**MATERIAL SHOWN:**
▼▼▼

(** C18: [dirlookup] looks a name up.  It returns nothing exactly when no entry
    in use has the name; otherwise the offset of the first such entry and the
    inode-cache entry of the inode it names, with one more reference: the one
    that was there, or an unused one given to it.  Disk, log and the rest of
    the kernel are as before.  It panics only when the name is found and every
    entry of the cache is in use. *)
Theorem dirlookup_finds s0 c hs s dp x nm N : tx s0 c hs [] s -> icache_ok (icache s0) -> icache s0 !! dp = Some x -> good_file c x -> dir_ok x -> readable 14 nm ->
  (length hs < 29)%nat -> (300 < N)%nat -> (dcount x < N)%nat ->
  let found := dget (dent c x) (dcount x) nm in
  wpp (dirlookup dp nm) N s (fun r s' => exists M, scratch_same (kmem s0) M /\
      match r with
      | None => found = None /\ tx (with_mem M s0) c hs [] s'
      | Some (ip, off) => exists k y, off = 16 * k /\ named nm (dent c x k) = true /\ found = Some (i_inum y) /\ i_dev y = d /\ 0 < i_ref y /\
          igot (icache s0) d (i_inum y) ip y /\ tx (with_inode ip y (with_mem M s0)) c hs [] s'
      end)
    (fun msg => found <> None /\ no_inode (icache s0) msg).
Proof.
  intros Ht Hok Hx Hg Hdir Hnm Hl HN Hcnt found. eapply wpp_mono; [by apply (dirlookup_wpp s0 c hs s dp x nm N)| |].
  - intros [[ip off]|] s' (M & HM & Hr); exists M; (split; [done|]).
    + destruct Hr as (k & y & Hf & -> & Hy & H'). destruct (igot_names _ _ _ _ _ Hok Hy) as (Ed & En & Hr). exists k, y.
      pose proof Hf as (_ & Hn & _)%first_from_Some. split_and!; [done|done|by rw /found /dget Hf En|done|done|by rw En|done].
    + destruct Hr as [Hf H']. by rw /found /dget Hf.
  - intros msg [Hf Hm]. split; [|done]. rw /found /dget. by destruct (dlookup c x nm).
Qed.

▲▲▲

**TASK TO COMPLETE:**
For the listing above, identify each line bearing "when".

**ANSWER SECTION:**
(** C18: [dirlookup] looks a name up.  It returns nothing exactly when no entry
    the kernel are as before.  It panics only when the name is found and every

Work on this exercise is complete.